To drain the lake into the Little Conococheague Creek, the dam control tower's lower gate was opened until water remained only in a 10-foot-wide channel running through the center of the lake, Smith said.
Water in that channel ranges from about five feet to at least 15 feet deep, and should be sufficient to preserve the lake's fish until water levels return to normal, he said.
C.A. Kibler Co. of Funkstown, Md., will patch holes and repair cracks in the dam's concrete control tower and will service the upper and lower gates controlling the lake's water level, said state Department of Natural Resources project engineer Andy Hanas, who drafted the renovation plans.
The contract calls for work to take 60 days, but Hanas said it there is a chance it could be completed in 30 days. Afterward, rain water, the creek and nearby mountain springs will refill the lake.
Although the process overlaps with this year's fishing season, some local fishermen regard dam repairs as a high priority.
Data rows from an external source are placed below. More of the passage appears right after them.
(** Code that talks to the download manager: it may raise, and the calls it
    made so far are on record either way. *)
Definition DL (A : Type) : Type := list request -> result A * list request.

Definition dl_ret {A : Type} (m : result A) : DL A := fun log => (m, log).

Definition dl_bind {A B : Type} (m : DL A) (k : A -> DL B) : DL B :=
  fun log =>
    match m log with
    | (inl e, log') => (inl e, log')
    | (inr a, log') => k a log'
    end.

Notation "x <~ m ;; k" := (dl_bind m (fun x => k))
  (at level 61, m at next level, right associativity).

Section Builder.

(** The download manager: the local path a URL resolves to. *)
Variable fetch : string -> result string.

(** The files behind the local paths. *)
Variable files : string -> read_error + Csv.

Definition download_and_extract (url : string) : DL string :=
  fun log => (fetch url, log ++ [FetchOne url]).

Definition download_and_extract_list (urls : list string) : DL (list string) :=
  fun log => (mapM fetch urls, log ++ [FetchMany urls]).

(** The URL of a split's file for a language. *)
Definition split_url (key lang : string) : result string :=
  t <- dict_get _URLS key ;; Ok (format t lang).

Definition _split_generators (config : SEACrowdConfig)
  : DL (list SplitGenerator) :=
  paths <~
    (if all_languages (name config)
     then
       train_urls <~ dl_ret (mapM (split_url "train") (keys LANGUAGES_MAP)) ;;
       train_csv_path <~ download_and_extract_list train_urls ;;
       validation_urls <~
         dl_ret (mapM (split_url "validation") (keys LANGUAGES_MAP)) ;;
       validation_csv_path <~ download_and_extract_list validation_urls ;;
       test_urls <~ dl_ret (mapM (split_url "test") (keys LANGUAGES_MAP)) ;;
       test_csv_path <~ download_and_extract_list test_urls ;;
       dl_ret (Ok (PathList train_csv_path, PathList validation_csv_path,
                   PathList test_csv_path))
     else
       lang <~ dl_ret (getitem (split "_"%char (name config)) 2) ;;
       train_url <~ dl_ret (split_url "train" lang) ;;
       train_csv_path <~ download_and_extract train_url ;;
       validation_url <~ dl_ret (split_url "validation" lang) ;;
       validation_csv_path <~ download_and_extract validation_url ;;
       test_url <~ dl_ret (split_url "test" lang) ;;
       test_csv_path <~ download_and_extract test_url ;;
       dl_ret (Ok (OnePath train_csv_path, OnePath validation_csv_path,
                   OnePath test_csv_path))) ;;
  let '(train_csv_path, validation_csv_path, test_csv_path) := paths in
  dl_ret (Ok [ {| split_name := TRAIN; gen_kwargs := train_csv_path |};
               {| split_name := VALIDATION; gen_kwargs := validation_csv_path |};
               {| split_name := TEST; gen_kwargs := test_csv_path |} ]).

(** ** Example emission *)

Record example : Type := {
  ex_id : string;
  ex_text : cell;
  ex_label : cell
}.

(** What a run of the generator leaves: the pairs it yielded, in order, and
    the exception that ended it, if one did. *)
Record emission : Type := {
  yielded : list (cell * example);
  raised : option exn
}.

(** The loop body on the [k]-th row: the pair it yields. *)
Definition row_example (df : DataFrame) (k : nat) : result (cell * example) :=
  id <- getattr df k "id" ;;
  text <- getattr df k "text" ;;
  label <- getattr df k "label" ;;
  Ok (id, {| ex_id := str id; ex_text := text; ex_label := label |}).

(** [for row in df.itertuples(): ... yield row.id, ex] over the rows [ks]. *)
Fixpoint emit_rows (df : DataFrame) (ks : list nat) : emission :=
  match ks with
  | [] => {| yielded := []; raised := None |}
  | k :: ks' =>
      match row_example df k with
      | inl e => {| yielded := []; raised := Some e |}
      | inr y =>
          let rest := emit_rows df ks' in
          {| yielded := y :: yielded rest; raised := raised rest |}
      end
  end.

(** The frame [_generate_examples] builds before it iterates. *)
Definition load_frame (config : SEACrowdConfig) (fp : filepath)
  : result DataFrame :=
  if all_languages (name config)
  then
    ldf <- match fp with
           | PathList ps => mapM (read_csv files) ps
           | OnePath _ => Raise (TypeError "'PosixPath' object is not iterable")
           end ;;
    df <- concat ldf ;;
    df <- reset_index df ;;
    df <- drop ["id"] df ;;
    Ok (rename [("index", "id")] df)
  else
    df <- match fp with
          | OnePath p => read_csv files p
          | PathList _ =>
              Raise (ValueError "Invalid file path or buffer object type: <class 'list'>")
          end ;;
    reset_index df.

Definition _generate_examples (config : SEACrowdConfig) (fp : filepath)
  : emission :=
  if negb (String.eqb (schema config) "source")
     && negb (String.eqb (schema config) "seacrowd_text")
  then {| yielded := [];
          raised := Some (ValueError ("Invalid config: " ++ name config)%string) |}
  else
    match load_frame config fp with
    | inl e => {| yielded := []; raised := Some e |}
    | inr df => emit_rows df (seq 0 (nrows df))
    end.

End Builder.

(** ** What a well-formed file of the corpus looks like *)

(** Where a label first stands in a header. *)
Fixpoint position (name : string) (names : list string) : nat :=
  match names with
  | [] => 0
  | n :: names' => if String.eqb name n then 0 else S (position name names')
  end.

(** The cell a row of a file holds under a label. *)
Definition csv_cell (c : Csv) (name : string) (row : list cell) : cell :=
  nth (position name (header c)) row VNaN.

Definition csv_column (c : Csv) (name : string) : list cell :=
  map (csv_cell c name) (body c).

(** The header the loader relies on: the three columns it reads, and no
    column that already bears the name [reset_index] gives the row labels. *)
Definition emot_header (c : Csv) : bool :=
  mem "id" (header c) && mem "text" (header c) && mem "label" (header c)
  && negb (mem "index" (header c)).

(** A column pandas reads and stacks cell by cell as it stands: all
    integers, or no integer at all. *)
Definition int_cell (c : cell) : bool :=
  match c with
  | VInt _ => true
  | _ => false
  end.

Definition plain_column (col : list cell) : bool :=
  forallb int_cell col || forallb (fun c => negb (int_cell c)) col.

(** The pair the loop yields for a key, a text and a label. *)
Definition record_of (id text label : cell) : cell * example :=
  (id, {| ex_id := str id; ex_text := text; ex_label := label |}).

(** The text and label of every row of the files, file after file. *)
Definition stacked_rows (cs : list Csv) : list (cell * cell) :=
  flat_map (fun c => map (fun r => (csv_cell c "text" r, csv_cell c "label" r))
                         (body c)) cs.

(** The paths a [filepath] argument names. *)
Definition paths_of (fp : filepath) : list string :=
  match fp with
  | OnePath p => [p]
  | PathList ps => ps
  end.

(** A label cell that is one of the given names. *)
Definition label_in (names : list string) (c : cell) : bool :=
  match c with
  | VStr s => mem s names
  | _ => false
  end.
A retired engineer and regular fisherman at the lake, Paul Horst of Hagerstown said he appreciates the importance of having maintenance work done.
"What's important is to get this thing repaired so we can come back," he said. "There are a lot of other places around to fish."
"It's a necessary evil - you just have to grin and bear it," said fly fisherman Rob Gilford, owner of the Rod Rack in Frederick, Md.
Once anglers and visitors overlook the "cosmetics" of the drained lake surrounded by mud and understand its purpose, "99 percent of them love it," Smith said.
Any danger to the lake's 14 species of fish or surrounding wildlife are based on misconceptions, Smith said.
"We haven't seen a dead fish yet," he said.
In fact, the health conditions and growth rates of some fish might improve, in part because biologists will establish shelters on the lake's bed, said John Mullican, a fisheries biologist for the Maryland Fisheries Service's western region.
The low water levels have attracted several species of water fowl, shore birds and other wildlife seeking food and safety from predators, resulting in a "balanced habitat," Smith said. He said he might begin drawing down water each fall to repeat that effect.
Mullican said he expects the fish population and water level to rebound fairly quickly following construction work, unless low oxygen levels or high temperatures kill large numbers of fish.
Hanas said the month-long deadline is a "hope" and time required to complete the work will depend on the weather and any difficulties contractors might face.
"If it takes two weeks, then we'd all be doing cartwheels," Hanas said. "If it takes 58 days, well, it's still got to be done."
The state Department of Natural Resources authorized the draining of the lake and paid $24,998.10 to the contractor, who submitted the lowest of five bids ranging up to $100,000.
The dam was in line for a routine assessment and maintenance that statewide dams 25 to 30 years old must undergo, Hanas said.